In the late 70s and early 80s, Nigerians were more used to watching Indian movies than Nigeria movies. Back then in Lagos, Kaduna, Kano and other states, there were various cinema houses that show several movies like the Chinese and American films. ANTHONY ADA ABRAHAM writes on the new craze for Bollywood Movies.
The most common flick back in the days was the Indian cinemas. People were seen standing, looking at the posters imagining what it would be like being inside the cinema or film house.
There was a popular cinema house at Ajegunle, Oyedeji streets back in the days which show all kind of movies especially the Indian movies. Young men and women would save there last card just to pay for a movie.
The idea of entering a cinema hall alone separates the young from the old depending on who gets into the cinema.
At various homes there are seldom TV sets talk more of a video player, so people hand around neighbor’s house trying to peep through the window to watch an exciting movie, especially the Bollywood.
Bollywood, India’s huge film industry, not only has the Indian public in its grip, but in recent decades has spread out to Europe, Britain and North America, where a large Indian diaspora has long settled.
But the fascination for Bollywood movies – which typically feature handsome heroes, beautiful damsels, endless musical numbers, improbable plots and happy endings – has also stretched out to a non-Indian audience in parts of the globe.
One unlikely place where Bollywood has long enjoyed immense popularity is the West African nation of Nigeria, particularly in the Islamic-dominated north of the country – which does not have any significant Indian immigrant community whatsoever.
It was gathered that only about 35,000 Indians live in the country of 170 million, primarily in Lagos.

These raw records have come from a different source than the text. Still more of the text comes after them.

(* ===== verification/LiveHex.v ===== *)
(** * LiveHex: hexadecimal text (crates/runtime-core/src/live_rpc.rs)

    The lenient parsers of RPC answers and the formatters of identifiers.
    Slicing a [str] inside a character panics, so the byte parsers have three
    outcomes; the parser of crates/ingest ([TxDecode]) is shown to agree. *)
From stdpp Require Import base gmap strings list numbers sorting pretty.
From S2P Require Import Prelude Common TxDecode.

(** [Some], [None] or a panic. *)
Inductive lookup_outcome (A : Type) :=
  | Found (a : A)
  | Absent
  | Panicked.
Arguments Found {A} a.
Arguments Absent {A}.
Arguments Panicked {A}.

#[export] Instance lookup_outcome_fmap : FMap lookup_outcome := fun A B f o =>
  match o with Found a => Found (f a) | Absent => Absent | Panicked => Panicked end.
#[export] Instance lookup_outcome_bind : MBind lookup_outcome := fun A B k o =>
  match o with Found a => k a | Absent => Absent | Panicked => Panicked end.

(** The pairs, collected up to the first that is no byte. *)
Fixpoint live_pairs (bytes : list N) : lookup_outcome (list N) :=
  match bytes with
  | b0 :: b1 :: rest =>
      if negb (char_boundary rest) then Panicked
      else match byte_from_hex b0 b1 with
           | None => Absent
           | Some v => cons v <$> live_pairs rest
           end
  | _ => Found []
  end.

Definition parse_hex_bytes (value : string) : lookup_outcome (list N) :=
  let trimmed := strip_0x (str_bytes value) in
  match trimmed with
  | [] => Found []
  | _ => if negb (Nat.even (length trimmed)) then Absent else live_pairs trimmed
  end.

Definition live_parse_fixed_hex (n : nat) (value : string) : lookup_outcome (list N) :=
  bytes ← parse_hex_bytes value;
  if (length bytes =? n)%nat then Found bytes else Absent.

(** [from_str_radix(_, 16)] of an unsigned type with maximum [max]: an optional
    plus sign, at least one digit, no overflow. *)
Fixpoint radix_digits (max acc : N) (bytes : list N) : option N :=
  match bytes with
  | [] => Some acc
  | b :: rest =>
      d ← hex_value b;
      if (acc * 16 + d <=? max)%N then radix_digits max (acc * 16 + d) rest else None
  end.
Definition from_str_radix_16 (max : N) (bytes : list N) : option N :=
  let digits := match bytes with 43%N :: rest => rest | _ => bytes end in
  match digits with [] => None | _ => radix_digits max 0 digits end.

Definition parse_hex_u64 (value : string) : option N :=
  match strip_0x (str_bytes value) with
  | [] => Some 0%N
  | trimmed => from_str_radix_16 u64_max trimmed
  end.
Definition parse_hex_u128 (value : string) : option N :=
  match strip_0x (str_bytes value) with
  | [] => Some 0%N
  | trimmed => from_str_radix_16 u128_max trimmed
  end.

Definition format_fixed_hex (bytes : list N) : string := "0x" +:+ hex_encode bytes.
Definition format_optional_fixed_hex (bytes : option (list N)) : string :=
  default "null" (format_fixed_hex <$> bytes).
Definition format_optional_u64 (value : option N) : string := default "null" (pretty <$> value).
Definition format_optional_u128 (value : option N) : string := default "null" (pretty <$> value).
Definition format_method_selector_hex (selector : option (list N)) : string :=
  match selector with
  | Some selector => "0x" +:+ String.concat "" (hex_byte <$> selector)
  | None => "null"
  end.

(** ** Theorems *)

Definition of_outcome {A} (o : outcome A) : lookup_outcome A :=
  match o with Returns a => Found a | FailsWith _ => Absent | Panics => Panicked end.

Lemma live_pairs_agree field bytes : live_pairs bytes = of_outcome (parse_pairs bytes field).
Proof.
  induction bytes as [|b|b0 b1 l IH] using pairs_ind; [done..|]. cbn [live_pairs parse_pairs].
  destruct (negb (char_boundary l)); [done|]. destruct (byte_from_hex b0 b1); [|done].
  rewrite IH. by destruct (parse_pairs l field).
Qed.

(** The two byte parsers of the repository accept the same texts. *)
Lemma hex_parsers_agree value field :
  parse_hex_bytes value = of_outcome (parse_variable_hex value field).
Proof.
  unfold parse_hex_bytes, parse_variable_hex. destruct (strip_0x (str_bytes value)) as [|b l]; [done|].
  destruct (negb _); [done|]. apply live_pairs_agree.
Qed.

Lemma fixed_hex_parsers_agree n value field :
  live_parse_fixed_hex n value = of_outcome (parse_fixed_hex n value field).
Proof.
  unfold live_parse_fixed_hex, parse_fixed_hex. rewrite (hex_parsers_agree _ field).
  destruct (parse_variable_hex value field) as [l| |]; [|done..].
  change (mbind ?k (of_outcome (Returns l))) with (k l).
  cbn [outcome_bind]. by destruct (length l =? n)%nat.
Qed.

Lemma parse_format_fixed n bytes :
  length bytes = n -> bytes_ok bytes -> live_parse_fixed_hex n (format_fixed_hex bytes) = Found bytes.
Proof.
  intros Hn Hb. rewrite (fixed_hex_parsers_agree _ _ ""). unfold format_fixed_hex.
  by rewrite parse_fixed_hex_encode.
Qed.

Lemma format_fixed_hex_inj l1 l2 :
  length l1 = length l2 -> bytes_ok l1 -> bytes_ok l2 -> format_fixed_hex l1 = format_fixed_hex l2 -> l1 = l2.
Proof.
  intros Hl H1 H2 E. pose proof (parse_format_fixed (length l2) l1 Hl H1) as P1.
  rewrite E, parse_format_fixed in P1 by done. congruence.
Qed.

Lemma format_fixed_hash h : format_fixed_hex (hash_bytes h) = format_hash h.
Proof. done. Qed.

Lemma format_hash_inj h1 h2 : hash_ok h1 -> hash_ok h2 -> format_hash h1 = format_hash h2 -> h1 = h2.
Proof.
  intros H1 H2 E. apply hash_bytes_inj; [done..|]. apply format_fixed_hex_inj; [|apply be_bytes_digit..|done].
  unfold hash_bytes. by rewrite !length_be_bytes.
Qed.

Lemma parse_format_hash h :
  hash_ok h -> of_be_bytes <$> live_parse_fixed_hex 32 (format_hash h) = Found h.
Proof.
  intros Hh. rewrite <- format_fixed_hash, parse_format_fixed; [|apply length_be_bytes|apply be_bytes_digit].
  change (of_be_bytes <$> Found (hash_bytes h)) with (Found (of_be_bytes (hash_bytes h))). f_equal.
  unfold hash_bytes. rewrite of_be_be_bytes. by apply N.mod_small.
Qed.

(** The number the digits spell. *)
Definition radix_value (acc : N) (ds : list N) : N := foldl (fun a d => a * 16 + d)%N acc ds.

Lemma radix_value_ge acc ds : (acc <= radix_value acc ds)%N.
Proof. revert acc. induction ds as [|d ds IH]; intros acc; cbn; [lia|]. etrans; [|apply IH]. lia. Qed.

Lemma radix_digits_exact max acc bytes v :
  (acc <= max)%N ->
  radix_digits max acc bytes = Some v <->
  exists ds, mapM hex_value bytes = Some ds /\ v = radix_value acc ds /\ (v <= max)%N.
Proof.
  revert acc. induction bytes as [|b l IH]; intros acc Hacc; cbn [radix_digits].
  { split; [intros [= <-]; by exists []|]. by intros (ds & [= <-] & -> & _). }
  cbn [mapM]. destruct (hex_value b) as [d|]; cbn; [|split; [done|by intros (? & ? & _)]].
  destruct (N.leb_spec (acc * 16 + d) max) as [H|H].
  - rewrite IH by done. split.
    + intros (ds & E & -> & Hm). exists (d :: ds). by rewrite E.
    + intros (ds & E & -> & Hm). destruct (mapM hex_value l) as [ds'|]; [|done].
      cbn in E. injection E as <-. by exists ds'.
  - split; [done|]. intros (ds & E & -> & Hm). destruct (mapM hex_value l) as [ds'|]; [|done].
    cbn in E. injection E as <-.
    change (radix_value acc (d :: ds')) with (radix_value (acc * 16 + d) ds') in Hm. pose proof (radix_value_ge (acc * 16 + d) ds'). lia.
Qed.

(** A number within the type, written in hexadecimal digits, is read back. *)
Lemma from_str_radix_exact max b l v :
  b <> 43%N -> from_str_radix_16 max (b :: l) = Some v <->
  exists ds, mapM hex_value (b :: l) = Some ds /\ v = radix_value 0 ds /\ (v <= max)%N.
Proof.
  intros Hb. unfold from_str_radix_16.
  replace (match b :: l with 43%N :: rest => rest | _ => b :: l end) with (b :: l).
  - apply radix_digits_exact. lia.
  - destruct b as [|p]; [done|]. repeat (destruct p as [p|p|]; try done).
Qed.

Indian cinema entered the Nigerian market more than 50-years ago when Lebanese businessmen (a merchant class across West Africa) decided to try something novel and import Bollywood films – instead of the far more expensive American movies — for distribution in the country.
That chance decision became a massive and unexpected success. Nigerians flocked to see Indian movies and this obsession has never really eased, at least among the Hausa people in the north.
Some of the widespread movies that shook the foundation of the Nigerian entertainment industry back in the days would be noticeable only by the past generation.
Though some blackberry generation would have heard of some of these movies, it would only be understandable when they watch it.
Nagina: The 1986 is one of the two snake girl movies that got Nigerians thinking of cheating their own. It is like the movie also inspired the later Nigerian Nneka the Pretty Serpent.